TASK GOAL: Return, exactly and in full, the lines of the records below starting at the one with "of [defaultTransformer], with" and ending at the one with "the fields the", and no other lines.

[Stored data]
(** * happy-css-modules: the Locator

    A shallow embedding of [Locator] (the loader of CSS Modules sheets) and
    of [defaultTransformer], with the properties of the load engine, the
    cache and the concurrency guard.

    The asynchronous methods are modelled in a state-and-exception monad over
    the fields the class mutates ([cache], [loading]).  The calls to
    [fs/promises] and to the resolver are recorded, newest first, in a ghost
    log.  The recursion of [_load] through imported sheets is not structural
    (it follows the files on disk), so [_load] takes fuel; the outcome
    [Pending] stands for a promise that has not settled within the fuel. *)

From Stdlib Require Import ZArith String List Lia.
From stdpp Require Import base option list gmap strings.

Open Scope string_scope.
Open Scope list_scope.

(** ** Data model *)

(** Modelled from the spec: the type [Location] of [postcss.js], which is not
    among the sources.  "{ filePath: string, line: 1-based int, column:
    0-based int }". *)
Record Location := mkLocation {
  filePath : string;
  line : Z;
  column : Z;
}.

(** [type Token]: [importedName] is an optional property. *)
Record Token := mkToken {
  name : string;
  importedName : option string;
  originalLocation : Location;
}.

(** [type LoadResult]. *)
Record LoadResult := mkLoadResult {
  dependencies : list string;
  tokens : list Token;
}.

(** [type CacheEntry]. *)
Record CacheEntry := mkCacheEntry {
  mtime : Z;
  result : LoadResult;
}.

#[global] Instance Location_eq_dec : EqDecision Location.
Proof. solve_decision. Defined.
#[global] Instance Token_eq_dec : EqDecision Token.
Proof. solve_decision. Defined.
#[global] Instance LoadResult_eq_dec : EqDecision LoadResult.
Proof. solve_decision. Defined.
#[global] Instance CacheEntry_eq_dec : EqDecision CacheEntry.
Proof. solve_decision. Defined.

(** ** Specifier classifier *)

(** [String.prototype.startsWith]. *)
Definition startsWith (s searchString : string) : bool :=
  String.prefix searchString s.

FINISHED EXERCISE:
    of [defaultTransformer], with the properties of the load engine, the
    cache and the concurrency guard.

    The asynchronous methods are modelled in a state-and-exception monad over
    the fields the class mutates ([cache], [loading]).  The calls to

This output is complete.